In perl single quotes are used to generate strings. Double quotes also generate
strings.
In C single quotes are used to make character constants. Double quotes are
used to make string constants. Backslash interpretation is performed in
single quotes in C. While multi-character constants are allowed by C, they
are strongly discouraged as they are non-portable, and a character constant
in C is a type distinct from a string constant. Hence double quotes and
single quotes signify different things.
In shell, single quotes are used to make strings. Double quotes also make
strings. Within single quotes backslashes are ordinary characters, and do
not quote anything. As one can't quote a C<'> with a C<\> there is no way to
interpolate a single quote within a single quoted string, but a workaround
such as C<'don'\''t'> relying on the concatenation of C<'don'> C<\'> and
C<'t'> achieves the desired results.
Hence perl's single quoted strings are analogous to shell's single quoted
strings, not C's. However, they're not identical, as perl allows C<\\> to
mean an embedded C<\>, C<\'> to mean an embedded C<'>.
This RFC argues that the exception is confusing and proposes to remove it.
This makes perl more regular in shell terms, and slightly more easy to learn
for the shell programmer.
It also makes perl internally simpler more regular. Currently the behaviour
for C<q()> strings is that C<\(> C<\)> and C<\\> map to 1 character,
C<\>I<?> for all other I<?> maps to 2 characters. C<qq()> differs as
C<\>I<?> maps to 1 character both when I<?> is recognised as a backslash
escapes, B<and> when it is unrecognised. A further irregularity is that
currently single quoted here docs don't interpolate C<\\> or C<\'>.

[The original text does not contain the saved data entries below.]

(** ** Properties *)


(** A granted buffer is one contiguous run of addresses. *)
Lemma region_translates total k R T c r x :
  kbuf_ok total k R T c -> region_ok (kvm k) c r -> n_chunks r <> 0 -> 0 <= x < total_bytes r ->
  vmm_virt_to_phys (va_base r + x) (kvm k) = phys_chunks r (x / KBUF_CHUNK_BYTES) + x mod KBUF_CHUNK_BYTES.
Proof.
  intros O [F|[a S]] Hn Hx; [by destruct F|]. pose proof (ko_next _ _ _ _ _ O) as [_ Hc0]. destruct S as [(E & Ha & Hac) Sn [Eb _] Sm]. rewrite Eb in Hx.
  set (j := x / KBUF_CHUNK_BYTES). assert (Hj : 0 <= j < n_chunks r) by (unfold j, KBUF_CHUNK_BYTES in *; Z.div_mod_to_equations; lia).
  destruct (Sm j Hj) as (Hp & Hal & d & Hd & He). rewrite E.
  assert (Ex : window_va a + x = x mod KBUF_CHUNK_BYTES + (0x7FFFFFC4000 + a + j) * BLOCK_SIZE).
  { unfold j. pose proof (Z.div_mod x KBUF_CHUNK_BYTES ltac:(done)). unfold KBUF_VA_BASE, KBUF_CHUNK_BYTES, BLOCK_SIZE in *. lia. }
  pose proof (Z.mod_pos_bound x KBUF_CHUNK_BYTES ltac:(done)) as Hm.
  assert (Hb : bidx (window_va a + x) = wblk (a + j)).
  { rewrite <- window_bidx by lia. unfold bidx. rewrite Ex, Z.div_add, (Z.div_small (x mod KBUF_CHUNK_BYTES)) by done.
    replace (window_va (a + j)) with ((0x7FFFFFC4000 + a + j) * BLOCK_SIZE) by (unfold KBUF_VA_BASE, KBUF_CHUNK_BYTES, BLOCK_SIZE; lia). by rewrite Z.div_mul. }
  destruct (lookup_mapped (window_va a + x) (kvm k) (phys_chunks r j) VMM_FLAGS_KERNEL_DATA d) as [-> _]; [apply O|by rewrite Hb|done|lia|done|].
  rewrite Ex, Z.mod_add, Z.mod_small by done. done.
Qed.


Lemma wblk_eq a : 0 <= a <= WINDOW -> wblk a = 16384 + a.
Proof. change WINDOW with 16384. intros Ha. unfold blk. change (bidx KBUF_VA_BASE) with 16384. unfold BLOCKS. apply Z.mod_small. lia. Qed.

(** C36. The slow path does not install every L2 table it needs.  When the buffer
    window is in use up to the middle of a gigabyte and the next gigabyte has no L2
    table yet, a request of one gigabyte that no single block satisfies is refused,
    however much memory is free: the loop that installs tables steps from the middle
    of one gigabyte to the end of the request and misses the second one. *)
Theorem kbuf_gigabyte_crossing_fails (total : Z) (k : kbuf) (R T : list (Z * Z)) (c : Z) :
  kbuf_ok total k R T c -> try_fast_path region_zero L1_BLOCK_SIZE k = Some (0, region_zero, k) ->
  c mod 512 <> 0 -> kent (kvm k) (wblk (c / 512 * 512 + 512)) = None ->
  exists diag k', kbuf_alloc L1_BLOCK_SIZE k = Some (0, diag, k').
Proof.
  intros O Hf Hc Hnone. pose proof (ko_next _ _ _ _ _ O) as [Hnx Hc0]. unfold kbuf_alloc.
  change (L1_BLOCK_SIZE =? 0) with false. change (round_up_chunk L1_BLOCK_SIZE) with L1_BLOCK_SIZE. cbv iota zeta.
  destruct (find_free_slot_locked k) as [i|]; [|by eexists _, _]. rewrite Hf. cbn [mbind option_bind Z.eqb].
  destruct (slow_path_spec total k _ T c L1_BLOCK_SIZE (ko_mem _ _ _ _ _ O) Hnx Hc0 (ko_vacant _ _ _ _ _ O)) as (va & diag & r & v & N & nx & -> & Hres);
    [by exists 512|unfold L1_BLOCK_SIZE; lia|]. cbn [mbind option_bind]. change (L1_BLOCK_SIZE / KBUF_CHUNK_BYTES) with 512 in Hres.
  destruct Hres as [(-> & _)|(_ & _ & Hw & _ & En & [_ _ _ Sm] & _ & _ & Hadd)]; [by eexists _, _|exfalso].
  pose proof (Z.div_mod c 512 ltac:(lia)) as Hdm. pose proof (Z.mod_pos_bound c 512 ltac:(lia)) as Hmb.
  set (b := c / 512 * 512 + 512) in *. assert (Hb : c < b < c + 512) by lia.
  destruct (Hadd (wblk b) (blk_range _ _) Hnone) as (m & Hm & E).
  { destruct (Sm (b - c) ltac:(lia)) as (_ & _ & d & _ & He). replace (c + (b - c)) with b in He by lia. by exists d. }
  assert (m = 0) as -> by (unfold L1_BLOCK_SIZE in Hm; lia). revert E. change (0 * L1_BLOCK_SIZE) with (0 * KBUF_CHUNK_BYTES). rewrite window_sum, Z.add_0_r, window_bidx, !wblk_eq by lia.
  replace (16384 + b) with (0 + (32 + c / 512 + 1) * 512) by (unfold b; lia). replace (16384 + c) with (c mod 512 + (32 + c / 512) * 512) by lia.
  rewrite !Z.div_add, (Z.div_small (c mod 512)) by lia. change (0 / 512) with 0. intros E. lia.
Qed.

(** ** Witnesses: a small machine whose kernel has no L2 table yet. *)

Definition bare (h : pmm) : vmm := Vmm h (fun _ => 0) 0x40000000 true 0 (fun _ _ => 0) [].

Lemma bare_l1e h i : l1e (bare h) i = 0.
Proof. reflexivity. Qed.

Lemma bare_kent h b : kent (bare h) b = None.
Proof. reflexivity. Qed.

Lemma bare_mem h : inv h -> heap_end h <= 2 ^ 39 -> 0x40001000 <= heap_start h -> kmem (free_pages h) (bare h) [] [].
Proof.
  intros Hinv Hend Hs. assert (Ht : forall i, pte_type (l1e (bare h) i) = PTE_TYPE_TABLE -> False) by (intros i; rewrite bare_l1e; discriminate).
  split; try reflexivity.
  - split; [exists 0x40000; reflexivity|..]; intros; exfalso; eauto.
  - exact Hend.
  - split; cbn [PmmSpec.st PmmSpec.held app frames bare]; [exact Hinv|by intros p n ?%not_elem_of_nil|intros i j p n q m x Hi; by rewrite lookup_nil in Hi|cbn; lia].
  - intros t [->|(i & _ & Hi & _)]; [right|by destruct (Ht i)]. intros x Hx Hr. cbn [l1_table bare frames] in *. unfold in_block in Hx. rewrite bsize_0 in Hx. unfold PAGE_SIZE in Hx. lia.
  - by intros b ?%not_elem_of_nil.
Qed.

Lemma demo_mem : kmem (free_pages PmmSpec.demo) (bare PmmSpec.demo) [] [].
Proof. apply bare_mem; [apply PmmSpec.demo_inv|vm_compute; congruence|vm_compute; congruence]. Qed.

Lemma bare_vacant h j : vacant (kent (bare h) j).
Proof. intros e He. rewrite bare_kent in He. discriminate. Qed.



(** The first chunk of the window has been used and given back. *)
Definition one_used (h : pmm) : kbuf := KbufState (bare h) (replicate KBUF_MAX_REGIONS region_zero) (window_va 1) 0 0 true.

Lemma one_used_ok total h : kmem total (bare h) [] [] -> kbuf_ok total (one_used h) [] [] 1.
Proof.
  intros K. assert (Hno : forall i r, g_regions (one_used h) !! i = Some r -> used r = true -> False).
  { intros i r Hi. cbn [one_used g_regions] in Hi. apply lookup_replicate in Hi as [-> _]. discriminate. }
  split; [reflexivity|exact K|split; [reflexivity|vm_compute; split; congruence]|intros j _; apply bare_vacant|..|reflexivity|reflexivity]; intros; exfalso; eauto.
Qed.

(** Witness of C36: the gigabyte after the one in use has no L2 table. *)
Lemma kbuf_gigabyte_crossing_fails_witness : exists diag k', kbuf_alloc L1_BLOCK_SIZE (one_used PmmSpec.demo) = Some (0, diag, k').
Proof.
  apply (kbuf_gigabyte_crossing_fails _ (one_used PmmSpec.demo) [] [] 1 (one_used_ok _ _ demo_mem)); [reflexivity|discriminate|apply bare_kent].
Defined.

End KbufSessions.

With this RFC it is proposed that in a single quoted string C<\> is not
special. Hence C<\>C<?> always maps to 2 characters (C<\> then I<?>) unless
I<?> is the closing terminator, in which case the string terminates with
that C<\> . Single quoted strings behave like single quoted here docs, and
like shell single quoted strings.
=head1 IMPLEMENTATION
Modify the tokeniser/lexer not to treat C<\> as special, hence the first end
delimiter ends the string.
For 5.7's toke.c this doesn't appear that simple. it looks like
modifications would be needed to C<S_tokeq>, C<scan_str> and C<Perl_yylex>
(for a quoted string at the start of curlies). There are probably more; the
code that makes single quoted strings interpolate C<\'> and C<\\> appear to
be deeply ingrained into the core.
The perl5 to perl6 convertor would need to convert single quoted strings and
C<q()> operators containing C<\'> to the shortest (clearest?) equivalent of:
=over 4
=item *
double quoted string with C<\Q>...C<\E> or C<\> escapes
=item *
single quoted string(s) and explicit concatenation of C<"'">
=item *
C<q()> operator with delimiters not in the string
=back
Single quoted strings containing C<\\> but no quoting of delimiters would
need have C<\\> converted to C<\>
=head1 REFERENCES
Camel III - Programming Perl (3rd Edition)
perlop manpage for interpolation
I believe that Larry Wall once made a comment about \' and \\ in single
quoted strings being a mistake, but I can't find any reference. The idea
certainly isn't mine, but I feel it worthy of consideration.